“Escribir no sólo es cosa de letras, como sonreír no es sólo
cosa de dientes”. No hace mucho que leí esas palabras y decidí que la última
entrada del blog previa a la presentación de mi primer libro versara sobre esa
idea.
Para llegar hasta aquí, hasta hoy, explicando o simplemente
contando cómo se forjó la obra, que nace de unir con cierto criterio (se titula
‘Sin anestesia’ por algo) una serie de relatos que vengo escribiendo desde hace
años, debo partir de las palabras de mi paisano el académico. Y no, no me
refiero a su sentencia más célebre (‘yo no tengo ideología, yo tengo
biblioteca’), ni a mi predilecta (‘si se trata de marcar paquete, diré que soy
de Cartagena’), sino a palabras que pronunció en una entrevista y jamás he
visto escritas en formato cita: ‘yo no soy escritor, soy lector; escribir es la
consecuencia’.
Sería muy fácil (y comercial) decir que siempre me apasionó
la lectura y la escritura, que de pequeño me encerraba en mi cuarto a crear
pequeños cuentos y que orienté mi vida académica a la pasión por las letras.
Pero no, la única pasión que reconozco desde que tengo uso de razón es la
música.
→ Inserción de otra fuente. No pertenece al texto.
(** One turn of a request.
    [godwit-api/src/proxy.rs:652-755] [embeddings] *)
Definition advance (t : CallTask) (ph : Phase) p : Phase * PROXY_STATE :=
  match ph with
  | Arrived =>
    match resolve_model registry master_key (tk_model t) (tk_capability t) p with
    | (Ok rm, p') => (Checking 0 (now (px_world p)) rm, p')
    | (Err e, p') => (Done (Err e), p')
    end
  | Checking n start rm =>
    match checks_of (tk_key t) (rm_model rm) !! n with
    | Some check =>
      match check p with
      | (Ok _, p') => (Checking (S n) start rm, p')
      | (Err e, p') => (Done (Err e), release rm p')
      end
    | None =>
      match on_world (tk_call t rm) p with
      | (Ok (Ok (resp, usage)), p') => (Finishing start (Some rm) (resp, usage, rm_model rm), p')
      | (Ok (Err e), p') => (Walking start (router_fallback_chain (rm_model rm)) None (Some e), release rm p')
      | (Err e, p') => (Done (Err e), release rm p')
      end
    end
  | Walking start [] rl last =>
    (Done (Err (Failed (match rl with
                        | Some rl_err => rl_err
                        | None => map_provider_error (default (ProviderFailed (tk_what t +:+ " failed on all providers")) last)
                        end))), p)
  | Walking start (fallback_id :: chain) rl last =>
    match resolve_model registry master_key fallback_id (tk_capability t) p with
    | (Ok rm, p') => (Limiting start chain rl last rm, p')
    | (Err (Failed _), p') => (Walking start chain rl last, p')
    | (Err Panic, p') => (Done (Err Panic), p')
    end
  | Limiting start chain rl last rm =>
    match check_rate_limit (tk_key t) (rm_model rm) 1 p with
    | (Ok _, p') => (Trying start chain rl last rm, p')
    | (Err (Failed rl_err), p') => (Walking start chain (Some rl_err) last, release rm p')
    | (Err Panic, p') => (Done (Err Panic), release rm p')
    end
  | Trying start chain rl last rm =>
    match on_world (tk_call t rm) p with
    | (Ok (Ok (resp, usage)), p') => (Finishing start None (resp, usage, rm_model rm), release rm p')
    | (Ok (Err e), p') => (Walking start chain rl (Some e), release rm p')
    | (Err e, p') => (Done (Err e), release rm p')
    end
  | Finishing start held used =>
    let '(r, p') := finish (tk_key t) (tk_capability t) start used p in (Done r, release_opt held p')
  | Done r => (Done r, p)
  end.

(** The guard a request holds, and whether it has ended. *)
Definition guard_of_phase (ph : Phase) : option (ResolvedModel A) :=
  match ph with
  | Checking _ _ rm | Limiting _ _ _ _ rm | Trying _ _ _ _ rm => Some rm
  | Finishing _ held _ => held
  | _ => None
  end.
Definition is_done (ph : Phase) : bool := match ph with Done _ => true | _ => false end.
(* ===== verification/Adapters.v ===== *)
(** * The adapters of the OpenAI family

    [OpenAiProvider], [AzureOpenAiProvider], [VllmProvider], [SglangProvider],
    [LlamaCppProvider] and [OllamaProvider] of godwit-providers: how each turns a request of
    the gateway into one HTTP request to its backend and the reply into a response and a
    usage report.  The six share their shape; what differs (addresses, the header with the
    key, the body of a chat request) is a [Dialect].

    A backend is a function of the class [Upstream]; what is sent is seen by running an
    adapter over a world that logs the requests. *)

From stdpp Require Import base strings list gmap pretty.
From Stdlib Require Import QArith Ascii.
From S2P Require Import Prelude RustStr Utf8 Json Core Db Resilience Usage Backend Serde Streaming PromptCache.

#[local] Open Scope string_scope.
#[local] Open Scope Z_scope.

(** ** Backends *)

(** A response: its status, its content type when it is a text, its body read whole (or the
    text of the error met), and the same body as the chunks of a stream. *)
Record Reply : Type := {
  rp_status : Z; rp_content_type : option string; rp_body : result string string; rp_chunks : list Chunk }.

(** The [reqwest] client over a world [W]: no reply, with the error's text, or a reply;
    [clock] reads [Instant::now()], [utc_now] the wall clock in seconds, [new_id] draws the
    text of a fresh UUID. *)
Class Upstream (W : Type) := {
  exchange : HttpRequest -> W -> result string Reply * W;
  clock : W -> Z;
  utc_now : W -> Z;
  new_id : W -> string * W;
}.
(** [decode_error]: the text of a body that is not the expected JSON; [invalid_mime]: the
    error of a text that is no media type. *)
Class Formats := {
  decode_error : string -> string;
  invalid_mime : string -> option string;
}.
#[export] Hint Mode Upstream ! : typeclass_instances.
(** A stream from Anthropic ends for the client with the reason [stop], and on the Anthropic
    wire with [end_turn], also when the backend said that the answer was cut at the token
    limit: the adapter passes on the counts of the last event, not its reason. *)
Theorem anthropic_stream_hides_its_reason `{JsonText} parse_failure v usage :
  printable v = true -> get "type" v = Some (VString "message_delta") -> get "usage" v = Some usage ->
  exists p c,
    normalize_anthropic_sse_event parse_failure {| data := to_string v |} = [ok_event (anthropic_sse_finish usage)] /\
    parse_canonical_event (anthropic_sse_finish usage) = Finish p c None /\
    canonical_to_openai_finish None = "stop" /\ canonical_to_anthropic_stop None = "end_turn".
Proof.
  intros Hv Ht Hu. unfold normalize_anthropic_sse_event. cbn [data]. rewrite from_to by done. rewrite Ht.
  cbn [option_bind mbind as_str]. rewrite Hu.
  set (p := wrap_i 32 (default 0 (json_i64 (index "input_tokens" usage)))).
  set (c := wrap_i 32 (default 0 (json_i64 (index "output_tokens" usage)))).
  assert (forall z, printable (num (wrap_i 32 z)) = true) as Hp.
  { intros z. apply printable_num. pose proof (wrap_i_range 32 z ltac:(lia)). unfold in_i in *. simpl in *. lia. }
  unfold parse_canonical_event, anthropic_sse_finish. fold p c. rewrite from_to.
  - eexists _, _. split; [reflexivity|]. split; [reflexivity|]. split; reflexivity.
  - apply printable_obj. repeat constructor. apply printable_obj. repeat constructor; apply Hp.
Qed.

Lemma anthropic_stream_hides_its_reason_witness :
  exists p c, @parse_canonical_event coded_json (@anthropic_sse_finish coded_json (obj [("output_tokens", num 7)])) = Finish p c None.
Proof.
  destruct (@anthropic_stream_hides_its_reason coded_json (fun _ => "")
    (obj [("type", VString "message_delta"); ("usage", obj [("output_tokens", num 7)]);
          ("delta", obj [("stop_reason", VString "max_tokens")])]) (obj [("output_tokens", num 7)]))
    as (p & c & _ & Hf & _); [reflexivity..|].
  by exists p, c.
Defined.
(* ===== verification/Guardrails.v ===== *)
(** * Guardrails

    The masking of personal data and the moderation around a chat call:
    godwit-core/src/pii_masking.rs and godwit-core/src/guardrails.rs.

    The regex crate is an interface: the byte ranges its [find_iter] yields. *)

From stdpp Require Import base gmap strings list pretty.
From Stdlib Require Import Ascii.
From S2P Require Import Prelude RustStr Json Core Resilience.

#[local] Open Scope string_scope.
#[local] Open Scope Z_scope.

(** ** Masking *)

(** [find_iter r s]: where the regular expression written [r] matches in [s]. *)
Class Regexes := { find_iter : string -> string -> list (Z * Z) }.

(** [godwit-core/src/pii_masking.rs:4-8] [PiiPattern] *)
Record PiiPattern : Type := { pii_name : string; pii_pattern : string; pii_replacement : string }.
(** Where a match began and ended in the text masked so far, the match and its placeholder.
    [godwit-core/src/pii_masking.rs:10-13] [PiiMasker] *)
Record Replacement : Type := { rl_start : Z; rl_end : Z; rl_original : string; rl_placeholder : string }.
Record PiiMasker : Type := { patterns : list PiiPattern; mask_map : gmap string (list Replacement) }.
Por lo demás, mi madre me torturó regalándome libros sabiendo que moría
de envidia por los juguetes que recibían mis amigos –trauma que ha hecho que jamás
haya podido leer ni ver ninguna película basada en ‘La isla del tesoro’, pues
fue el regalo que recibí tras una semana llorando pidiendo un juguete que ya no
recuerdo (el ‘autocross’, creo)-, me gustaba dar patadas a un balón y lanzar
canicas en la plaza de mi barrio, el programa educativo del colegio e instituto
me hizo relacionar indefectiblemente lectura con aburrimiento (a excepción de
‘Relato de un náufrago’, que leí de una sentada) y no fue hasta la universidad
(ingeniería primero y empresariales después) que comenzó a acompañarme un libro
cada noche. Eduardo Mendoza y Herman Hesse fueron los primeros en llamar mi
atención.
Y es en la universidad, tras leer de corrido todos los
libros que había en mi casa y en la biblioteca de la ciudad de los mencionados
autores, cuando mi mente se rinde a la presión y surgen las primeras palabras
escritas por mí: una novela en clave de (muy) irreverente humor, en la línea de
‘Sin noticias de Gurb’, pero mucho más gamberra, sobre mi primer año de
universidad (llegué a unas 120 páginas y ha quedado olvidada en un disquete de
los de antaño), y un relato largo (¿novela corta?) sobre el síndrome de
Estocolmo que posiblemente retome próximamente. Muy en mi línea (tres carreras,
si contamos el conservatorio, sin acabar) abandono ambos proyectos de la noche
a la mañana y, ya puestos, a mi familia y desaparezco durante unos años. Estuve
trabajando, para que os quedéis tranquilos.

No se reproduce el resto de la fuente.